Москва — Маньпупунёр. Том I - страница 17

стр.

Палыч же сидел рядом просто, ни о чем не думая, ко всему на свете безучастный псих и ровный. Сказывались достижения химмедпрома, и периоды мозговой активности и вменяемости сочетались в нем в последнее время все чаще с состояниями полного отупения и равнодушия.

В минуты прозрения он начал недавно думать о конце и жалость к себе растекалась по изувеченному организму милым теплом, приносила уже не страх и неприятие, но только интерес, что потом.

Может в силу этого состояния, а может и вследствие других, не понятых ему самому потаённых причин, в том утреннем разговоре он умолчал о том, что ясно понял во взгляде необычного незнакомца в плаще толи звездочёта, толи средневекового алхимика. Он был услышан, понят и конец страданиям был близок, а с ним и избавление от всего этого маразма и калейдоскопа жизненных неприятностей и несправедливостей. Ждать осталось не долго.

Жернова судьбы были запущенны, и остановить их мог бы только один человек, не просто человек, а ещё ближе к истине совсем уже не похожий на человека. Он давно оставил Землю и обитал в своих неведомых горних вершинах, видимо пребывая в уверенности, что люди научатся на своих ошибках. Рано или поздно, в силу дарованного им права выберут добро и перестанут грабить, насиловать и убивать друг друга, других сущих и себе подобных, прикрываясь интересами государства, клана, политикой, голодом, местью, чем ещё. Перестанут загонять совесть в крайние уголки сознания, но не души и выкорчёвывая доброе, вечное, обосновывая наукой, философией отсутствие возможности его существования без зла.


Нет светлого без чёрного и серого. А движение требует борьбы и сопротивления. Может оно и правда, но когда жрёшь икру красную и чёрную, не приходит ли мысль о том, что это не родившиеся дети живых существ, на развитие которых потребовались миллиарды лет эволюции и безжалостной борьбы за выживание. Хотя с такими мыслями читатель недалеко и до безумия или — совсем другого ума.
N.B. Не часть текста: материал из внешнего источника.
(* ===== verification/Txn.v ===== *)
(** * Transactions (storage/src/txn.c)

    Handles are heap cells; the engine's active list runs through their
    [next] pointers, as in the C structure. The page store the records are
    logged to is any [PageStore]. [malloc]'s answer and the clock are
    arguments of the operations that consult them. *)
From S2P Require Import Prelude SList BtreePage Wal Pager Store.

Local Open Scope Z_scope.

Inductive transaction_state := TXN_STATE_ACTIVE | TXN_STATE_COMMITED | TXN_STATE_ABORTED.
#[global] Instance transaction_state_eq_dec : EqDecision transaction_state.
Proof. solve_decision. Defined.

Record transaction := mkTxn {
  txn_id : Z; txn_state : transaction_state; start_lsn : Z; commit_lsn : Z;
  start_time : Z; commit_time : Z;
  rows_inserted : Z; rows_updated : Z; rows_deleted : Z;
  txn_next : option Z }.

Definition txn_is_active (t : transaction) : bool := bool_decide (txn_state t = TXN_STATE_ACTIVE).

Definition set_txn_next (n : option Z) (t : transaction) : transaction :=
  mkTxn (txn_id t) (txn_state t) (start_lsn t) (commit_lsn t) (start_time t) (commit_time t)
    (rows_inserted t) (rows_updated t) (rows_deleted t) n.
Definition set_committed (time lsn : Z) (t : transaction) : transaction :=
  mkTxn (txn_id t) TXN_STATE_COMMITED (start_lsn t) lsn (start_time t) time
    (rows_inserted t) (rows_updated t) (rows_deleted t) (txn_next t).
Definition set_aborted (t : transaction) : transaction :=
  mkTxn (txn_id t) TXN_STATE_ABORTED (start_lsn t) (commit_lsn t) (start_time t) (commit_time t)
    (rows_inserted t) (rows_updated t) (rows_deleted t) (txn_next t).
Definition add_rows (ins del : Z) (t : transaction) : transaction :=
  mkTxn (txn_id t) (txn_state t) (start_lsn t) (commit_lsn t) (start_time t) (commit_time t)
    (u64 (rows_inserted t + ins)) (rows_updated t) (u64 (rows_deleted t + del)) (txn_next t).

Record txn_manager := mkTxns {
  txn_heap : gmap Z transaction; active_transactions : option Z; next_txn_id : Z;
  transactions_committed : Z; transactions_aborted : Z }.

Section txn.
Context {S : Type} `{PageStore S}.

(** [ptr] is what [malloc] returned; the result is the handle, or NULL. *)
Definition begin_transaction (ptr : option Z) (now : Z) (m : txn_manager) (s : S)
    : option Z * txn_manager :=
  match ptr with
  | None => (None, m)
  | Some a =>
      let txn := mkTxn (next_txn_id m) TXN_STATE_ACTIVE (ps_next_lsn s) 0 now 0 0 0 0
                   (active_transactions m) in
      (Some a, mkTxns (<[a := txn]> (txn_heap m)) (Some a) (u64 (next_txn_id m + 1))
                 (transactions_committed m) (transactions_aborted m))
  end.

(** The [pp] walk through the active list. *)
Definition unlink_loop : nat -> gmap Z transaction -> option Z -> Z -> option Z * gmap Z transaction :=
  unlink txn_next set_txn_next.

Definition unlink_transaction (txn : Z) (m : txn_manager) : txn_manager :=
  let '(head, heap) := unlink_loop (Datatypes.S (size (txn_heap m))) (txn_heap m)
                         (active_transactions m) txn in
  mkTxns (alter (set_txn_next None) txn heap) head (next_txn_id m)
    (transactions_committed m) (transactions_aborted m).

Definition update_txn (a : Z) (f : transaction -> transaction) (m : txn_manager) : txn_manager :=
  mkTxns (alter f a (txn_heap m)) (active_transactions m) (next_txn_id m)
    (transactions_committed m) (transactions_aborted m).

(** The live handle behind a pointer, when it passes the entry guard. *)
Definition active_txn (txn : option Z) (m : txn_manager) : option (Z * transaction) :=
  a ← txn; t ← txn_heap m !! a;
  if txn_is_active t then Some (a, t) else None.

Definition commit_transaction (txn : option Z) (now : Z) (m : txn_manager) (s : S)
    : Z * txn_manager * S :=
  match active_txn txn m with
  | None => (-1, m, s)
  | Some (a, t) =>
      let s := if ps_enable_wal s then
                 let '(_, s) := ps_write_wal_record (txn_id t) WAL_COMMIT 0 [] s in
                 let '(_, s) := ps_flush_wal_buffer s in s
               else s in
      let m := update_txn a (set_committed now (u64 (ps_next_lsn s - 1))) m in
      let m := unlink_transaction a m in
      (0, mkTxns (txn_heap m) (active_transactions m) (next_txn_id m)
            (u64 (transactions_committed m + 1)) (transactions_aborted m), s)
  end.

Definition abort_transaction (txn : option Z) (m : txn_manager) (s : S) : Z * txn_manager * S :=
  match active_txn txn m with
  | None => (-1, m, s)
  | Some (a, t) =>
      let s := if ps_enable_wal s then
                 let '(_, s) := ps_write_wal_record (txn_id t) WAL_ABORT 0 [] s in s
               else s in
      let m := unlink_transaction a (update_txn a set_aborted m) in
      (0, mkTxns (txn_heap m) (active_transactions m) (next_txn_id m)
            (transactions_committed m) (u64 (transactions_aborted m + 1)), s)
  end.
End txn.

(** ** The active list *)
Definition txn_chain : gmap Z transaction -> option Z -> list Z -> Prop := chain txn_next.

(** The list holds exactly the active handles, each once. *)
Record txn_inv (m : txn_manager) (l : list Z) : Prop := {
  ti_chain : txn_chain (txn_heap m) (active_transactions m) l;
  ti_nodup : NoDup l;
  ti_active : forall a t, txn_heap m !! a = Some t -> a ∈ l <-> txn_state t = TXN_STATE_ACTIVE;
  ti_ids : forall a t, txn_heap m !! a = Some t -> 0 <= txn_id t < next_txn_id m;
  ti_inj : forall a b t u, txn_heap m !! a = Some t -> txn_heap m !! b = Some u ->
             txn_id t = txn_id u -> a = b }.

(** Finishing the active handle [a]: it leaves the list, its record keeps the
    identity, every other handle is untouched up to its [next] link. *)
Lemma unlink_transaction_spec m l a f :
  txn_inv m l -> a ∈ l ->
  (forall t, txn_id (f t) = txn_id t /\ txn_next (f t) = txn_next t /\
             txn_state (f t) <> TXN_STATE_ACTIVE) ->
  let m' := unlink_transaction a (update_txn a f m) in
  txn_inv m' (filter (.≠ a) l) /\
  (forall b, b <> a -> txn_state <$> txn_heap m' !! b = txn_state <$> txn_heap m !! b) /\
  txn_state <$> txn_heap m' !! a = txn_state ∘ f <$> txn_heap m !! a /\
  txn_next <$> txn_heap m' !! a = (fun _ => None) <$> txn_heap m !! a /\
  next_txn_id m' = next_txn_id m.
Proof.
  intros [Hc Hnd Hac Hid Hinj] Ha Hf m'. assert (m' = unlink_transaction a (update_txn a f m)) as Hm' by done.
  clearbody m'. unfold unlink_transaction, update_txn in Hm'.
  cbn [txn_heap active_transactions next_txn_id transactions_committed transactions_aborted] in Hm'.
  assert (txn_chain (alter f a (txn_heap m)) (active_transactions m) l) as Hc1.
  { eapply (chain_frame txn_next); [|exact Hc]. intros b _. destruct (decide (b = a)) as [->|].
    - rewrite lookup_alter_eq. destruct (txn_heap m !! a) as [t|]; [|done]. cbn. f_equal. apply Hf.
    - by rewrite lookup_alter_ne by done. }
  match type of Hm' with context [unlink_loop ?u ?v ?w ?x] =>
    destruct (unlink_loop u v w x) as [n h] eqn:E end.
  pose proof (chain_size txn_next _ _ _ Hc1 Hnd) as Hsz. apply le_n_S in Hsz.
  destruct (unlink_spec txn_next set_txn_next (fun _ _ => eq_refl) _ _ _ _ _ _ _ Hc1 Hnd Hsz E) as (Hc2 & Hfr & Hg).
  assert (next_txn_id m' = next_txn_id m) as Hnx by (by rewrite Hm').
  assert (a ∉ filter (.≠ a) l) as Hna by (intros ?%list_elem_of_filter; naive_solver).
  assert (forall b, b <> a -> exists o, txn_heap m' !! b = set_txn_next o <$> txn_heap m !! b \/
            txn_heap m' !! b = txn_heap m !! b) as Hother.
  { intros b Hb. destruct (Hg b) as [o Ho]. exists o. subst m'. cbn.
    by rewrite lookup_alter_ne in * by done. }
  assert (txn_heap m' !! a = set_txn_next None ∘ f <$> txn_heap m !! a) as Haa.
  { subst m'. cbn. rewrite lookup_alter_eq. destruct (Hg a) as [o Ho].
    rewrite lookup_alter_eq in Ho. destruct (txn_heap m !! a), Ho as [->| ->]; done. }
  assert (forall b, txn_state <$> txn_heap m' !! b =
    (if decide (b = a) then txn_state ∘ f else txn_state) <$> txn_heap m !! b) as Hst.
  { intros b. case_decide as Hb; [subst b; rewrite Haa; by destruct (txn_heap m !! a)|].
    destruct (Hother b Hb) as [o [->| ->]]; by destruct (txn_heap m !! b). }
  assert (forall b, txn_id <$> txn_heap m' !! b = txn_id <$> txn_heap m !! b) as Hids.
  { intros b. destruct (decide (b = a)) as [->|Hb].
    - rewrite Haa. destruct (txn_heap m !! a) as [t|]; [|done]. cbn. f_equal. apply Hf.
    - destruct (Hother b Hb) as [o [->| ->]]; by destruct (txn_heap m !! b). }
  assert (forall b t, txn_heap m' !! b = Some t -> exists t0, txn_heap m !! b = Some t0 /\
            txn_id t0 = txn_id t /\ txn_state t = (if decide (b = a) then txn_state (f t0) else txn_state t0)) as Hback.
  { intros b t Hb. pose proof (Hst b) as E1. pose proof (Hids b) as E2. rewrite Hb in E1, E2.
    destruct (txn_heap m !! b) as [t0|]; [|done]. exists t0. cbn in *. simplify_eq.
    split_and!; [done|congruence|]. case_decide; cbn in *; congruence. }
  split_and!.
  - constructor.
    + rewrite Hm'. eapply (chain_frame txn_next); [|exact Hc2]. intros b Hb. cbn.
      rewrite lookup_alter_ne; [done|]. by intros <-.
    + by apply list.NoDup_filter.
    + intros b t Hb. destruct (Hback b t Hb) as (t0 & Hb0 & _ & ->). rewrite list_elem_of_filter.
      case_decide as Hba.
      * split; [naive_solver|]. intros Hact. by destruct (Hf t0) as (_ & _ & ?).
      * rewrite (Hac b t0 Hb0). naive_solver.
    + intros b t Hb. destruct (Hback b t Hb) as (t0 & Hb0 & <- & _). rewrite Hnx. eauto.
    + intros b c t u Hb Hcc. destruct (Hback b t Hb) as (t0 & Hb0 & <- & _).
      destruct (Hback c u Hcc) as (u0 & Hc0 & <- & _). eauto.
  - intros b Hb. rewrite Hst, decide_False by done. done.
  - by rewrite Hst, decide_True by done.
  - rewrite Haa. by destruct (txn_heap m !! a).
  - done.
Qed.

Section spec.
Context {S : Type} `{PageStoreLaws S}.

Lemma begin_transaction_spec m l a now s :
  txn_inv m l -> txn_heap m !! a = None -> 0 <= next_txn_id m < UINT64_MAX ->
  exists m' t, begin_transaction (Some a) now m s = (Some a, m') /\ txn_inv m' (a :: l) /\
    txn_heap m' = <[a := t]> (txn_heap m) /\ txn_state t = TXN_STATE_ACTIVE /\
    txn_id t = next_txn_id m /\ next_txn_id m' = next_txn_id m + 1.
Proof using.
  intros [Hc Hnd Hac Hid Hinj] Ha Hn. unfold begin_transaction. eexists _, _. split; [done|].
  assert (a ∉ l) as Hal.
  { intros Hal. destruct (chain_lookup txn_next _ _ _ _ Hc Hal). congruence. }
  assert (u64 (next_txn_id m + 1) = next_txn_id m + 1) as Hu.
  { unfold u64, UINT64_MAX in *. apply uwrap_small. lia. }
  split_and!; try done. constructor; cbn; rewrite ?Hu.
  - split; [done|]. rewrite lookup_insert_eq. eexists. split; [done|]. cbn.
    eapply (chain_frame txn_next); [|exact Hc]. intros b Hb. rewrite lookup_insert_ne; [done|]. by intros <-.
  - by apply list.NoDup_cons.
  - intros b t. rewrite lookup_insert_Some. intros [[<- <-]|[Hb Ht]].
    + split; [done|]. intros _. left.
    + rewrite elem_of_cons, <- (Hac b t Ht). naive_solver.
  - intros b t. rewrite lookup_insert_Some. intros [[<- <-]|[Hb Ht]]; cbn; [lia|].
    specialize (Hid _ _ Ht). lia.
  - intros b c t u. rewrite !lookup_insert_Some. intros [[<- <-]|[Hb Ht]] [[<- <-]|[Hc' Hu']]; cbn; try done.
    + intros E. specialize (Hid _ _ Hu'). lia.
    + intros E. specialize (Hid _ _ Ht). lia.
    + eauto.
Qed.

Lemma active_txn_guard txn m l a t :
  txn_inv m l -> active_txn txn m = Some (a, t) ->
  txn = Some a /\ txn_heap m !! a = Some t /\ a ∈ l.
Proof using.
  intros Hi. unfold active_txn, txn_is_active. destruct txn as [b|]; [|done]. cbn.
  destruct (txn_heap m !! b) as [u|] eqn:Hb; [|done]. cbn. case_bool_decide as Hst; [|done].
  intros [= -> ->]. split_and!; try done. by apply (ti_active _ _ Hi a t).
Qed.

Lemma commit_transaction_spec m l txn a t now U s r m' s' :
  txn_inv m l -> ps_inv U s -> active_txn txn m = Some (a, t) ->
  commit_transaction txn now m s = (r, m', s') ->
  r = 0 /\ txn_inv m' (filter (.≠ a) l) /\
  (exists t', txn_heap m' !! a = Some t' /\ txn_state t' = TXN_STATE_COMMITED /\ txn_next t' = None) /\
  (forall b, b <> a -> txn_state <$> txn_heap m' !! b = txn_state <$> txn_heap m !! b) /\
  ps_inv U s' /\ (forall j, ps_view s' j = ps_view s j).
Proof using.
  intros Hi Hs Ha. destruct (active_txn_guard _ _ _ _ _ Hi Ha) as (-> & Hh & Hal).
  unfold commit_transaction. rewrite Ha. intros [= <- <- <-].
  set (f := set_committed _ _).
  destruct (unlink_transaction_spec m l a f Hi Hal ltac:(done)) as (Hi' & Hot & Hst & Hnx & _).
  split_and!; try done.
  - destruct Hi'; by constructor.
  - cbn. rewrite Hh in Hst, Hnx. cbn in Hst, Hnx.
    destruct (txn_heap (unlink_transaction a (update_txn a f m)) !! a) as [t'|]; [|done].
    exists t'. cbn in *. naive_solver.
  - destruct (ps_enable_wal s); [|done].
    destruct (ps_write_wal_record _ _ _ _ s) as [r1 s1] eqn:E1.
    destruct (ps_flush_wal_buffer s1) as [r2 s2] eqn:E2.
    destruct (ps_log_law _ _ _ _ _ _ _ _ Hs E1) as (Hs1 & _).
    by destruct (ps_flush_law _ _ _ _ Hs1 E2).
  - destruct (ps_enable_wal s); [|done]. intros j.
    destruct (ps_write_wal_record _ _ _ _ s) as [r1 s1] eqn:E1.
    destruct (ps_flush_wal_buffer s1) as [r2 s2] eqn:E2.
    destruct (ps_log_law _ _ _ _ _ _ _ _ Hs E1) as (Hs1 & Hv1 & _).
    destruct (ps_flush_law _ _ _ _ Hs1 E2) as (_ & Hv2 & _). by rewrite Hv2.
Qed.

Lemma abort_transaction_spec m l txn a t U s r m' s' :
  txn_inv m l -> ps_inv U s -> active_txn txn m = Some (a, t) ->
  abort_transaction txn m s = (r, m', s') ->
  r = 0 /\ txn_inv m' (filter (.≠ a) l) /\
  (exists t', txn_heap m' !! a = Some t' /\ txn_state t' = TXN_STATE_ABORTED /\ txn_next t' = None) /\
  (forall b, b <> a -> txn_state <$> txn_heap m' !! b = txn_state <$> txn_heap m !! b) /\
  ps_inv U s' /\ (forall j, ps_view s' j = ps_view s j).
Proof using.
  intros Hi Hs Ha. destruct (active_txn_guard _ _ _ _ _ Hi Ha) as (-> & Hh & Hal).
  unfold abort_transaction. rewrite Ha. intros [= <- <- <-].
  destruct (unlink_transaction_spec m l a set_aborted Hi Hal ltac:(done))
    as (Hi' & Hot & Hst & Hnx & _).
  split_and!; try done.
  - destruct Hi'; by constructor.
  - cbn. rewrite Hh in Hst, Hnx. cbn in Hst, Hnx.
    destruct (txn_heap (unlink_transaction a (update_txn a set_aborted m)) !! a) as [t'|]; [|done].
    exists t'. cbn in *. naive_solver.
  - destruct (ps_enable_wal s); [|done].
    destruct (ps_write_wal_record _ _ _ _ s) as [r1 s1] eqn:E1.
    by destruct (ps_log_law _ _ _ _ _ _ _ _ Hs E1).
  - destruct (ps_enable_wal s); [|done].
    destruct (ps_write_wal_record _ _ _ _ s) as [r1 s1] eqn:E1.
    by destruct (ps_log_law _ _ _ _ _ _ _ _ Hs E1) as (_ & ? & _).
Qed.
End spec.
Прости мя Господи! Сыне Божие! За гордыню и наглость, глупость и скудоумие и не дай сойти с пути предначертанного.


Смерть, не та, литературно-фольклорная страшная старуха с острой безжалостной косой, но для знающих людей — тихая и ласковая пришла к Палычу ночью. Время, когда по негласной статистике роддомов и карет скорой медицинской помощи, рождается большинство младенцев, и умирают более всех стариков обоего пола.

Умер он во сне, что безотносительно к пребыванию в психушке можно было бы назвать счастливой долей и удачным завершением скромного жизненного пути бывшего подполковника артиллериста. Человека совершенно одинокого не считая, жены, которую не воспринимал вообще как некий придаток к квартире и больную телом.

На вскрытии выяснилось, что имел он целый букет сложно выговариваемых, все более на латыни болячек, из которых только одна была привычна для ушей не медиков и известна обывателю — рак.

Похоронили Бурмистрова Евгения Павловича, кавалера четырёх блестящих юбилейных советских медалей, медали «За Боевые Заслуги» и Нагрудного знака воина-интернационалиста на Старом Холанском, где уже лежали родные ему люди на фоне зловонной горы — городской свалки. Вороны над ней вовсю каркали, воспевая делёж добычи. Занесли тело там же в Храм, благообразный батюшка, пропел необходимое, кто-то из любопытных подошёл посмотреть на покойника.

Проводили под оркестр из магнитофона, толи плеера, и без салюта трое стариков неприметного типа в старых заношенных костюмах, немодных нынче коротких галстуках и дама в чёрном платье и такой же полупрозрачной косынке на голове. Говорить ничего не стали, но по чарке на могиле выпили, за упокой души, словом все прошло чинно. И уже когда начали расходиться, налетевший внезапно порыв ветра подхватил пластиковый стаканчик с водкой на свежем земляном холмике, опрокинул его и стих, а тонкую свечу, воткнутую в голове косо в землю, не загасил.

Это сочли добрым знаком. Какое-то время так же молча посидели на стоявшей рядом с соседней могилой скамейке и разошлись.


Никто из провожающих не обратил внимания на странную пару в ещё более странном одеянии стоящую метрах в тридцати-сорока, хотя по роду военной службы и должны были бы, иначе какие же профессионалы, у артиллериста глазомер должен быть о-го-го.